(Recorded data)
[Start of Attachment]

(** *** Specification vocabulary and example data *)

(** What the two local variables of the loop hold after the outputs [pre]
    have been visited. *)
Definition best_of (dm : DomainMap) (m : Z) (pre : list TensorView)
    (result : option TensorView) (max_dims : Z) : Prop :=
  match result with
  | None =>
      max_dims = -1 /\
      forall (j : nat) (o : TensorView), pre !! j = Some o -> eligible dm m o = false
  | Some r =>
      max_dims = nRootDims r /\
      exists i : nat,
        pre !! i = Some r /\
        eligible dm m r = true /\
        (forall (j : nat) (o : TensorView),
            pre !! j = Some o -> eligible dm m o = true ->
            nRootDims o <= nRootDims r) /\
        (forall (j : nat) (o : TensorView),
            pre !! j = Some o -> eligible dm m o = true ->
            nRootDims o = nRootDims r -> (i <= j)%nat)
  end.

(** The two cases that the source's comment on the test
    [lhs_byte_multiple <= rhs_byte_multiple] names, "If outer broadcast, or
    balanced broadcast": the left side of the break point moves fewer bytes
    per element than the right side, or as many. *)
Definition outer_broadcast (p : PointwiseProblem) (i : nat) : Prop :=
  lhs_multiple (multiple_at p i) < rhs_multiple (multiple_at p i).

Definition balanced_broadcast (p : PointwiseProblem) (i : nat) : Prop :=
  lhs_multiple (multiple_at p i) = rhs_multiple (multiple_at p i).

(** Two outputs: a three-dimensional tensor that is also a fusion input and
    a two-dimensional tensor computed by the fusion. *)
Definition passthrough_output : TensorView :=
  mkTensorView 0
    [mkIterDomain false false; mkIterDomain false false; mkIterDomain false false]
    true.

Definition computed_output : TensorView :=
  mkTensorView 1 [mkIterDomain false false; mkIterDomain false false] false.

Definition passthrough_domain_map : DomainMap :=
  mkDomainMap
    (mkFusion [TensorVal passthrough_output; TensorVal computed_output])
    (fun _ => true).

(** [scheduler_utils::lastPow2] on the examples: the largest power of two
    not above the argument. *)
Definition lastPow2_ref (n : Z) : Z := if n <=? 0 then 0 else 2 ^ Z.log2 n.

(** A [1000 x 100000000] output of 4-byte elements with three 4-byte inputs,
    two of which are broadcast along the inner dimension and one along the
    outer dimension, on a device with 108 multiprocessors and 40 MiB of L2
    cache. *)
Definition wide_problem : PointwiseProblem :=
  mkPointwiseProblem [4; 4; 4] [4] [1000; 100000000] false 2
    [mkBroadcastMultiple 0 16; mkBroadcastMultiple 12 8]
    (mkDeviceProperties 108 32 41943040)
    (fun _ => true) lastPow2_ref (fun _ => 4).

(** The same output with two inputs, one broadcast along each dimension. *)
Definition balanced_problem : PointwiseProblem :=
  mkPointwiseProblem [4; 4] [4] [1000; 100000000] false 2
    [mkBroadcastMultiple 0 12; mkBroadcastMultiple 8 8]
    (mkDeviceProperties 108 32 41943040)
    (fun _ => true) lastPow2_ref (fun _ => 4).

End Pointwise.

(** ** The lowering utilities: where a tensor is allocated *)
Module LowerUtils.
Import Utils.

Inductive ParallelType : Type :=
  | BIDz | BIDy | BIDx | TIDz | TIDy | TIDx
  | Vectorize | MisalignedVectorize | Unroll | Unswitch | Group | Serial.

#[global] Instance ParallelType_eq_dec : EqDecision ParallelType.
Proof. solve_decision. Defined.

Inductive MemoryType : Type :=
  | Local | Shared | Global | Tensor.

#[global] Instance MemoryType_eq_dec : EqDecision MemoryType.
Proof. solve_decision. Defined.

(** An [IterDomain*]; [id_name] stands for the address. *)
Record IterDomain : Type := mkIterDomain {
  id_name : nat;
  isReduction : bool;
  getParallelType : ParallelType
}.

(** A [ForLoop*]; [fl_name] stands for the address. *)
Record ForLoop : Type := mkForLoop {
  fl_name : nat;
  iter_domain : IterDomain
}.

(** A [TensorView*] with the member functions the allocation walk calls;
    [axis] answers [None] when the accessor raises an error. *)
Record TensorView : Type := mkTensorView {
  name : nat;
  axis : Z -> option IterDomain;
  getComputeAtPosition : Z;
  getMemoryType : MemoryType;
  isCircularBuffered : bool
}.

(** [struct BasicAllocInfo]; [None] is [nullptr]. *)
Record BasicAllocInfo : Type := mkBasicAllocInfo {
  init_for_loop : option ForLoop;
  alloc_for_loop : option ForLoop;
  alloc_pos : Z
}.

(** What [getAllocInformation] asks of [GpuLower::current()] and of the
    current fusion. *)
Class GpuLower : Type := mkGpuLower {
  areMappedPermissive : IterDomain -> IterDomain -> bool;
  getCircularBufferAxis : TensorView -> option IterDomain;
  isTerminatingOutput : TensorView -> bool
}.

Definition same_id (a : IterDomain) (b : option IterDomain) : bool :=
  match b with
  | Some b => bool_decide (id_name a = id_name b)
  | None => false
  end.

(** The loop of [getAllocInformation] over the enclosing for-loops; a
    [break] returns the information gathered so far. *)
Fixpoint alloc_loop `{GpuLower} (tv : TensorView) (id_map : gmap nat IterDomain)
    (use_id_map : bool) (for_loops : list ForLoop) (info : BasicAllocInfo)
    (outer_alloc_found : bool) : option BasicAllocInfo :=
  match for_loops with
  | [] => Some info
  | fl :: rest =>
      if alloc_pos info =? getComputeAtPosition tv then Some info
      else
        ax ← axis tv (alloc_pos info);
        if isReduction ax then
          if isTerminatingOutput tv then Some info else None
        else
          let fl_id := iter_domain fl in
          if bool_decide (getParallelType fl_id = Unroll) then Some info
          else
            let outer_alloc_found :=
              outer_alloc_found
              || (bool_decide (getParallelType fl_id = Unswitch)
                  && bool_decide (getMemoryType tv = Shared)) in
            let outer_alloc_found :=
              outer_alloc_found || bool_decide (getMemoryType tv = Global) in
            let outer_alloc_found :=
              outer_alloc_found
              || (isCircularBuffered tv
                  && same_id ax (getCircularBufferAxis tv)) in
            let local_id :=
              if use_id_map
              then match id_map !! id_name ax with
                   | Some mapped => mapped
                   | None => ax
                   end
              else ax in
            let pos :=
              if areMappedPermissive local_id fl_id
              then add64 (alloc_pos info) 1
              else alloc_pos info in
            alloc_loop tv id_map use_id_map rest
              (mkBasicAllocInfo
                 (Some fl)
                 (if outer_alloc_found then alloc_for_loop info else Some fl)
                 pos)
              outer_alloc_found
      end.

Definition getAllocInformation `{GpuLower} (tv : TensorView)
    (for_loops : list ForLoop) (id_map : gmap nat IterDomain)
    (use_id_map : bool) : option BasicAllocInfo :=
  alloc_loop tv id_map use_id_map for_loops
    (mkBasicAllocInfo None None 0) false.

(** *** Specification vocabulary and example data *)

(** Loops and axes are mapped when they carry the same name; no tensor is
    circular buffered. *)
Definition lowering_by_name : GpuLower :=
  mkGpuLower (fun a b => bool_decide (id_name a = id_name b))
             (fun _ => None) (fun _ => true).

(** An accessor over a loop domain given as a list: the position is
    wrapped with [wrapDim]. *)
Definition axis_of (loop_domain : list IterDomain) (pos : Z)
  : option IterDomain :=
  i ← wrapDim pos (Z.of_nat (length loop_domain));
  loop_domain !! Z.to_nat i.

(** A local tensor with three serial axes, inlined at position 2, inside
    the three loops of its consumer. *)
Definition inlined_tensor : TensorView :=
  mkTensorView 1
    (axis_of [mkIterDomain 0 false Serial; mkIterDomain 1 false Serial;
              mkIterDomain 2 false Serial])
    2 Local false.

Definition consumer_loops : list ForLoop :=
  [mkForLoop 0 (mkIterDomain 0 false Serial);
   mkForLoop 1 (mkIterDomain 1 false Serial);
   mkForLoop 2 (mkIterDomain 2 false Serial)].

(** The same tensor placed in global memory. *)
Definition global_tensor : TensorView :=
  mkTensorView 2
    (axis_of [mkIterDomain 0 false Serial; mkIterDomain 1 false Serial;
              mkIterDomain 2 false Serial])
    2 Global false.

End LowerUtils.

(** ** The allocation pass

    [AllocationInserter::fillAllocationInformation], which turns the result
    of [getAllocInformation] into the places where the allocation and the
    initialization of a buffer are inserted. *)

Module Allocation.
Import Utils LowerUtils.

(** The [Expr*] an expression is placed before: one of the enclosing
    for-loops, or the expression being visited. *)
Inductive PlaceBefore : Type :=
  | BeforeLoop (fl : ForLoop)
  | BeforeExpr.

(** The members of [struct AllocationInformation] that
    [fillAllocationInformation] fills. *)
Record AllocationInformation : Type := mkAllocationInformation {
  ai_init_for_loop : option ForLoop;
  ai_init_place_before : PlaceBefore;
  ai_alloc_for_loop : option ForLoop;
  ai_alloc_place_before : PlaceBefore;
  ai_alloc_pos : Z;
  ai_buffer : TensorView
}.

[End of Attachment]

**ASSIGNMENT**
Looking at the records above, return exactly the lines from the line with "[lhs_byte_multiple <= rhs_byte_multiple]" to the line with "lhs_multiple (multiple_at p i) <", both ends included.

**RESULT**
    [lhs_byte_multiple <= rhs_byte_multiple] names, "If outer broadcast, or
    balanced broadcast": the left side of the break point moves fewer bytes
    per element than the right side, or as many. *)
Definition outer_broadcast (p : PointwiseProblem) (i : nat) : Prop :=
  lhs_multiple (multiple_at p i) < rhs_multiple (multiple_at p i).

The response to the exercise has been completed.